Me lo preguntó una vecina en el rellano, con la bolsa de la basura en la mano y prisa por irse: y tú, ¿cómo estás? Abrí la boca y no salió nada. Fui a buscar la respuesta dentro de mí y me encontré el sitio vacío, como quien abre un cajón seguro de guardar algo ahí y lo halla limpio, sin explicación.
Llevaba tanto tiempo contestando por él, excusándolo, adivinándole el humor por el modo de meter la llave en la cerradura, que una pregunta sobre mí me llegó como en otro idioma. Toda mi atención vivía en la suya: cómo estaba él, si esta vez de verdad, si con la frase justa lo convencía de pedir ayuda.
Al principio fue amor, y quiero que quede dicho. Le tapaba faltas, le pagaba lo que hiciera falta, cancelaba lo mío por adelantarme al desastre. Le repetí la misma advertencia tantas veces que se volvió ruido de fondo, algo que yo decía por decir, por tener las manos ocupadas mientras se me caía todo.
Y ella, la mujer que yo era, fue desapareciendo despacio, sin un día que señalar. Dejó de quedar con sus amigas; luego de contestarles, porque explicar en qué andaba metida daba más vergüenza que el silencio; después dejó de mirarse. Hablo de ella en tercera persona porque así la sentí mucho tiempo: como a alguien que conocí y a quien le perdí la pista.
Lo vi entero un día que no traía nada especial. Bajaba en el ascensor a tirar la basura y me pilló mi reflejo en el espejo del fondo: media tarde, y yo con la ropa de estar por casa que ya no me quitaba, el pelo de cualquier manera.
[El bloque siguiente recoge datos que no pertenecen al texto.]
(** [cursor.execute(INSERT ...)] followed by [self.db_conn.commit()]:
    the row is appended, or an exception leaves the table as it was. *)
Definition execute_insert (d : dict) : M unit :=
  match row_of_data d with
  | None => raise (Exception "sqlite3.InterfaceError")
  | Some r =>
      fails <- consult insert_raises ;;
      if fails then raise (Exception "sqlite3.Error")
      else modify (fun w => set_db (db w ++ [r]) w)
  end.

(** [self.db_conn.rollback()]: nothing was written, there is nothing to
    undo; the call is taken not to raise. *)
Definition rollback : M unit := ret tt.

Definition store_location_data (data : value) : M unit :=
  try_except
    (d <- as_dict data ;;
     last_record <- _get_last_record (get "vehicleId" d) ;;
     if negb (_has_data_changed d last_record) then ret tt
     else execute_insert d)
    rollback.

(** ** PollingScheduler: [run_periodic_fetch] *)

(** The longest time [time.sleep] takes: the interpreter counts the
    time in nanoseconds in a signed 64-bit integer. *)
Definition longest_sleep : Q := 9223372036854775807 # 1000000000.

Definition sleepable (seconds : Q) : bool :=
  negb (Qlt_bool seconds 0) && negb (Qlt_bool longest_sleep seconds).

(** [time.sleep(seconds)] on a number: a negative one is refused with
    [ValueError] and one beyond [longest_sleep] with [OverflowError]
    before anything else; Ctrl-C is delivered during the sleep. *)
Definition sleep (seconds : Q) : M unit :=
  if Qlt_bool seconds 0 then raise (Exception "ValueError")
  else if Qlt_bool longest_sleep seconds
  then raise (Exception "OverflowError")
  else
    stop <- consult interrupted ;;
    if stop then raise KeyboardInterrupt
    else modify (fun w => set_clock (clock w + seconds) w).

(** [time.sleep(polling_interval)] on what the configuration holds: an
    object that is no number is refused with [TypeError]. *)
Definition sleep_for (seconds : value) : M unit :=
  match num_of seconds with
  | Some s => sleep s
  | None => raise (Exception "TypeError")
  end.

(** Body of [for vehicle_id in vehicle_ids]. *)
Definition poll_vehicle (vehicle_id : value) : M unit :=
  data <- fetch_vehicle_location vehicle_id None ;;
  (if truthy data then store_location_data data else ret tt) ;;
  sleep 2.

Fixpoint for_each (ids : list value) (body : value -> M unit) : M unit :=
  match ids with
  | [] => ret tt
  | vehicle_id :: rest => body vehicle_id ;; for_each rest body
  end.

(** [while True] cut after [cycles] rounds: [Ok tt] means that the loop
    has completed [cycles] rounds and goes on. *)
Fixpoint while_true (cycles : nat) (ids : list value) (interval : value)
  : M unit :=
  match cycles with
  | O => ret tt
  | S n =>
      for_each ids poll_vehicle ;;
      sleep_for interval ;;
      while_true n ids interval
  end.

Inductive run_result : Type :=
| InitialLoginFailed   (* "Initial login failed. Exiting." *)
| StoppedByUser        (* except KeyboardInterrupt *)
| UnexpectedError      (* except Exception *)
| StillPolling.        (* the loop is in its next round *)

Definition config_interval (env : Env) : value :=
  match polling_interval_seconds (config env) with
  | Some s => s
  | None => VInt 300
  end.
Y lo peor no fue verla así de cansada; fue el medio segundo que tardé en entender que esa de ahí era yo, buscando a la de antes y no encontrándola.
Se abrieron las puertas y yo seguía dentro, con la bolsa colgando, pensando algo muy sencillo y muy feo: no sé en qué mañana se marchó esa mujer, y llevo meses viviendo en su casa sin echarla de menos.
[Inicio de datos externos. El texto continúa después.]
Fixpoint run (events : list Event) (w : World) : World :=
  match events with
  | [] => w
  | e :: rest => run rest (step e w)
  end.

(** What the rendered page offers (lines 415-421, 499-541, 593): the start
    button only while no analysis is streaming, the stop button only while
    one is.  Timers, collaborators and [stopCamera] (also run by the effect
    cleanup) are not gated by the page. *)
Definition offered (w : World) (e : Event) : bool :=
  match e with
  | ClickStartAnalysis => isCameraMode w && negb (isStreamingAnalysis w)
  | ClickStopAnalysis => isCameraMode w && isStreamingAnalysis w
  | ClickAnswer _ =>
      isCameraMode w && isStreamingAnalysis w
      && match analysisResult w with Some _ => true | None => false end
  | ClickReset =>
      showResult w && match analysisResult w with Some _ => true | None => false end
  | _ => true
  end.

(** The states that sequences of offered events lead to.  The cleanup of
    the effect of lines 290-295 is a free [StopCamera] event here, not one
    forced after every camera start, so this set contains every state of
    the mounted page and more: it serves as a hypothesis of invariants,
    and membership in it does not show that the page gets there (see
    [Effects.Settled] for the page with its effect). *)
Inductive Reachable : World -> Prop :=
| Reachable_initial : Reachable initialWorld
| Reachable_step w e : Reachable w -> offered w e = true -> Reachable (step e w).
La sacó a flote una amiga de las de antes, de las que había ido dejando. Nos cruzamos en el supermercado sin vernos hacía medio año largo, y se quedó mirándome un momento más de la cuenta antes de sonreír. Me abrazó fuerte y me dijo bajito, casi al oído, cuánto me echaba de menos, dónde me había metido. No hablaba de que no la llamara: hablaba de mí, de la que ya no estaba.
No cambió nada esa tarde. Pero me fui a casa sabiendo que existía una versión mía a la que alguien seguía esperando. Empecé por cosas que da pudor contar de tan pequeñas: volví a comprar el champú que me gustaba a mí, contesté un mensaje, salí a andar media hora sin avisar de adónde iba.
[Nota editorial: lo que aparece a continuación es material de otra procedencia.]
(** * Key registry of the JWT token configuration (pkg/config/common.go)

    A shallow embedding of [CommonTokenConfig] and of its methods, followed
    by the properties of the key registry, of the origin tracker and of the
    key-presence predicates.

    Conventions of the embedding.
    - A Go [string] is a [string]; a Go [int] is a [Z].
    - A Go map is a [gmap]; a map-typed field is an [option (gmap _ _)],
      where [None] is the [nil] map and [Some ∅] an allocated, empty one.
    - A value of type [interface{}] is a [KeyMaterial]: one constructor per
      dynamic type the code switches on, one for [nil] and one for every
      other dynamic type.  A pointer to a key object is modelled by the
      object it points to.
    - A method with a pointer receiver takes the configuration and returns
      the configuration it leaves behind together with its results; the Go
      [error] result is an [option error], [None] being [nil].
    - [WithArgs] of pkg/errors attaches arguments to an error and returns
      no error at all when an argument is the nil interface value.
    - [range] over a map visits the entries in an order Go leaves open: the
      loop is a function of the order, and the method is the relation that
      accepts every order. *)

From stdpp Require Import gmap strings list fin_maps.
From Stdlib Require Import ZArith.

Local Open Scope string_scope.

(** ** Key objects of crypto/rsa and crypto/ecdsa *)

Module rsa.

Record PublicKey : Type := { N : Z; E : Z }.

(** The private key embeds its public key: Go's [privkey.PublicKey]. *)
Record PrivateKey : Type :=
  { Public : PublicKey; D : Z; Primes : list Z }.

End rsa.

Module ecdsa.

Record PublicKey : Type := { Curve : string; X : Z; Y : Z }.

Record PrivateKey : Type := { Public : PublicKey; D : Z }.

End ecdsa.

(** ** Values of type interface{} *)

Inductive KeyMaterial : Type :=
| VString (s : string)
| VRSAPrivate (k : rsa.PrivateKey)
| VRSAPublic (k : rsa.PublicKey)
| VECDSAPrivate (k : ecdsa.PrivateKey)
| VECDSAPublic (k : ecdsa.PublicKey)
| VNil
| VOther (dyntype : string).

(** ** Errors of pkg/errors, with the arguments [WithArgs] attaches *)

Inductive error : Type :=
| ErrKeyIDNotFound
| ErrUnsupportedKeyType (kt : KeyMaterial) (keyID : string)
| ErrUnsupportedConfigKeyType (k : KeyMaterial)
| ErrMixedConfigKeyType (have want : string)
| ErrRSAKeysNotFound
| ErrECDSAKeysNotFound
| ErrEmptyTokenConfigOrigin
| ErrUnsupportedTokenConfigOrigin (name : string).

Definition is_nil (v : KeyMaterial) : bool :=
  match v with
  | VNil => true
  | _ => false
  end.

(** [e.WithArgs(v...)].  The method belongs to pkg/errors, a package of the
    repository other than the one embedded here: [e] stands for the error
    with the arguments [v] attached, and the result is the [nil] error as
    soon as one of the arguments is the nil interface value.  A string
    argument is passed as a [VString]. *)
Definition WithArgs (e : error) (v : list KeyMaterial) : option error :=
  if existsb is_nil v then None else Some e.

(** ** The configuration structs *)

Record HMACSignMethodConfig : Type :=
  { TokenSecret : string }.

Record RSASignMethodConfig : Type :=
  { TokenRSADir : string;
    TokenRSAFiles : option (gmap string string);
    TokenRSAKeys : option (gmap string string);
    TokenRSAFile : string;
    TokenRSAKey : string }.

Record ECDSASignMethodConfig : Type :=
  { TokenECDSADir : string;
    TokenECDSAFiles : option (gmap string string);
    TokenECDSAKeys : option (gmap string string);
    TokenECDSAFile : string;
    TokenECDSAKey : string }.

Record CommonTokenConfig : Type :=
  { TokenSignMethod : string;
    TokenName : string;
    TokenOrigin : string;
    TokenLifetime : Z;
    EvalExpr : list string;
    HMAC : HMACSignMethodConfig;
    RSA : RSASignMethodConfig;
    ECDSA : ECDSASignMethodConfig;
    tokenOrigin : string;
    tokenType : string;
    tokenKeys : option (gmap string KeyMaterial) }.

(** Assignments to the three private fields. *)

Definition set_tokenOrigin (c : CommonTokenConfig) (name : string) : CommonTokenConfig :=
  {| TokenSignMethod := TokenSignMethod c; TokenName := TokenName c;
     TokenOrigin := TokenOrigin c; TokenLifetime := TokenLifetime c;
     EvalExpr := EvalExpr c; HMAC := HMAC c; RSA := RSA c; ECDSA := ECDSA c;
     tokenOrigin := name; tokenType := tokenType c; tokenKeys := tokenKeys c |}.

Definition set_tokenType (c : CommonTokenConfig) (kt : string) : CommonTokenConfig :=
  {| TokenSignMethod := TokenSignMethod c; TokenName := TokenName c;
     TokenOrigin := TokenOrigin c; TokenLifetime := TokenLifetime c;
     EvalExpr := EvalExpr c; HMAC := HMAC c; RSA := RSA c; ECDSA := ECDSA c;
     tokenOrigin := tokenOrigin c; tokenType := kt; tokenKeys := tokenKeys c |}.

Definition set_tokenKeys (c : CommonTokenConfig)
    (keys : option (gmap string KeyMaterial)) : CommonTokenConfig :=
  {| TokenSignMethod := TokenSignMethod c; TokenName := TokenName c;
     TokenOrigin := TokenOrigin c; TokenLifetime := TokenLifetime c;
     EvalExpr := EvalExpr c; HMAC := HMAC c; RSA := RSA c; ECDSA := ECDSA c;
     tokenOrigin := tokenOrigin c; tokenType := tokenType c; tokenKeys := keys |}.

(** The entries of the registry; a [nil] map reads as an empty one. *)
Definition entries (c : CommonTokenConfig) : gmap string KeyMaterial :=
  default ∅ (tokenKeys c).

(** [if c.tokenKeys == nil { c.tokenKeys = make(map[string]interface{}) }] *)
Definition make_tokenKeys (c : CommonTokenConfig) : CommonTokenConfig :=
  match tokenKeys c with
  | None => set_tokenKeys c (Some ∅)
  | Some _ => c
  end.

(** [c.tokenKeys[k] = v], on an allocated or a [nil] map alike (the callers
    allocate first). *)
Definition store (c : CommonTokenConfig) (k : string) (v : KeyMaterial) : CommonTokenConfig :=
  set_tokenKeys c (Some (<[k := v]> (entries c))).

Definition defaultKeyID : string := "0".

(** ** HasRSAKeys and HasECDSAKeys *)

Definition HasRSAKeys (c : CommonTokenConfig) : bool :=
  if negb (bool_decide (TokenRSADir (RSA c) = "")) then true
  else if negb (bool_decide (TokenRSAFile (RSA c) = "")) then true
  else if negb (bool_decide (TokenRSAKey (RSA c) = "")) then true
  else if negb (bool_decide (TokenRSAFiles (RSA c) = None)) then true
  else if negb (bool_decide (TokenRSAKeys (RSA c) = None)) then true
  else false.

Definition HasECDSAKeys (c : CommonTokenConfig) : bool :=
  if negb (bool_decide (TokenECDSADir (ECDSA c) = "")) then true
  else if negb (bool_decide (TokenECDSAFile (ECDSA c) = "")) then true
  else if negb (bool_decide (TokenECDSAKey (ECDSA c) = "")) then true
  else if negb (bool_decide (TokenECDSAFiles (ECDSA c) = None)) then true
  else if negb (bool_decide (TokenECDSAKeys (ECDSA c) = None)) then true
  else false.

(** ** NewCommonTokenConfig: every field at its zero value *)

Definition NewCommonTokenConfig : CommonTokenConfig :=
  {| TokenSignMethod := ""; TokenName := ""; TokenOrigin := "";
     TokenLifetime := 0; EvalExpr := [];
     HMAC := {| TokenSecret := "" |};
     RSA := {| TokenRSADir := ""; TokenRSAFiles := None; TokenRSAKeys := None;
               TokenRSAFile := ""; TokenRSAKey := "" |};
     ECDSA := {| TokenECDSADir := ""; TokenECDSAFiles := None;
                 TokenECDSAKeys := None; TokenECDSAFile := "";
                 TokenECDSAKey := "" |};
     tokenOrigin := ""; tokenType := ""; tokenKeys := None |}.

(** ** GetOrigin and SetOrigin *)

Definition GetOrigin (c : CommonTokenConfig) : string :=
  if decide (tokenOrigin c = "") then "unknown" else tokenOrigin c.

Definition SetOrigin (c : CommonTokenConfig) (name : string)
    : CommonTokenConfig * option error :=
  if decide (name = "config" ∨ name = "env") then (set_tokenOrigin c name, None)
  else if decide (name = "empty") then (c, Some ErrEmptyTokenConfigOrigin)
  else (c, WithArgs (ErrUnsupportedTokenConfigOrigin name) [VString name]).

(** ** GetKeys *)

Definition GetKeys (c : CommonTokenConfig) : string * option (gmap string KeyMaterial) :=
  (tokenType c, tokenKeys c).

(** ** AddPublicKey *)

(** [if _, exists := c.tokenKeys[defaultKeyID]; !exists { c.tokenKeys[defaultKeyID] = v }] *)
Definition store_default_if_absent (c : CommonTokenConfig) (v : KeyMaterial) : CommonTokenConfig :=
  match entries c !! defaultKeyID with
  | Some _ => c
  | None => store c defaultKeyID v
  end.

Definition AddPublicKey (c : CommonTokenConfig) (keyID : string)
    (keyMaterial : KeyMaterial) : CommonTokenConfig * option error :=
  if decide (keyID = "") then (c, Some ErrKeyIDNotFound)
  else
    let c := make_tokenKeys c in
    match keyMaterial with
    | VRSAPrivate privkey =>
        let c := store c keyID (VRSAPublic (rsa.Public privkey)) in
        (store_default_if_absent c (VRSAPublic (rsa.Public privkey)), None)
    | VECDSAPrivate privkey =>
        let c := store c keyID (VECDSAPublic (ecdsa.Public privkey)) in
        (store_default_if_absent c (VECDSAPublic (ecdsa.Public privkey)), None)
    | VRSAPublic _ | VECDSAPublic _ =>
        (store c keyID keyMaterial, None)
    | _ => (c, WithArgs (ErrUnsupportedKeyType keyMaterial keyID)
                 [keyMaterial; VString keyID])
    end.

(** ** GetPrivateKey *)

(** The [for keyID, k := range c.tokenKeys] loop, on the order in which the
    entries are visited: the first private key at a kid other than the
    default one, if the loop returns from inside. *)
Fixpoint range_private (order : list (string * KeyMaterial))
    : option (KeyMaterial * string) :=
  match order with
  | [] => None
  | (keyID, k) :: rest =>
      if decide (keyID = defaultKeyID) then range_private rest
      else match k with
           | VRSAPrivate _ => Some (k, keyID)
           | VECDSAPrivate _ => Some (k, keyID)
           | _ => range_private rest
           end
  end.

Definition GetPrivateKey_in (order : list (string * KeyMaterial))
    (c : CommonTokenConfig) : KeyMaterial * string * option error :=
  match tokenKeys c with
  | None => (VNil, "", Some ErrRSAKeysNotFound)
  | Some _ =>
      match range_private order with
      | Some (k, keyID) => (k, keyID, None)
      | None =>
          if decide (tokenType c = "ecdsa")
          then (VNil, "", Some ErrECDSAKeysNotFound)
          else (VNil, "", Some ErrRSAKeysNotFound)
      end
  end.

(** The orders [range] may take: the entries of the map, each once. *)
Definition iteration_order (c : CommonTokenConfig)
    (order : list (string * KeyMaterial)) : Prop :=
  order ≡ₚ map_to_list (entries c).

(** [GetPrivateKey c r]: [r] is a result the method can return on [c]. *)
Definition GetPrivateKey (c : CommonTokenConfig)
    (r : KeyMaterial * string * option error) : Prop :=
  ∃ order, iteration_order c order ∧ r = GetPrivateKey_in order c.

(** ** getKeyType and AddKey *)

Definition getKeyType (c : CommonTokenConfig) (k : KeyMaterial) : string * option error :=
  match k with
  | VString _ => ("secret", None)
  | VRSAPrivate _ => ("rsa", None)
  | VRSAPublic _ => ("rsa", None)
  | VECDSAPrivate _ => ("ecdsa", None)
  | VECDSAPublic _ => ("ecdsa", None)
  | _ => ("", WithArgs (ErrUnsupportedConfigKeyType k) [k])
  end.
Fui aprendiendo, muy despacio, lo que a nadie se le ocurre decirte al principio: que yo no lo empujé a esto, que controlarlo no está en mi mano, y que curarlo no depende de que dé con las palabras mágicas. Su recuperación es suya y la mía es mía. Solté la vigilancia de la llave, dejé de rescatarlo de madrugada; no de golpe, sino a base de días.
Durante años alguien preguntaba cómo estaba él. Aquel abrazo fue la primera vez que preguntaron por mí.
No te voy a vender que él se curó y comimos perdices; no sé cómo termina su historia. Hubo retrocesos, y eran míos. Pero ya sabía el camino de vuelta a mí y cada vez lo hacía en menos pasos. Lo que sí sé es que mi vida volvió a ser mía aunque la suya siguiera atascada.
La otra tarde me puse los pendientes. Un martes, sin motivo, sin ir a ningún sitio, delante del mismo espejo donde un día no supe quién era. Esta vez la de dentro y yo éramos la misma. Ya no hablo de ella en tercera persona.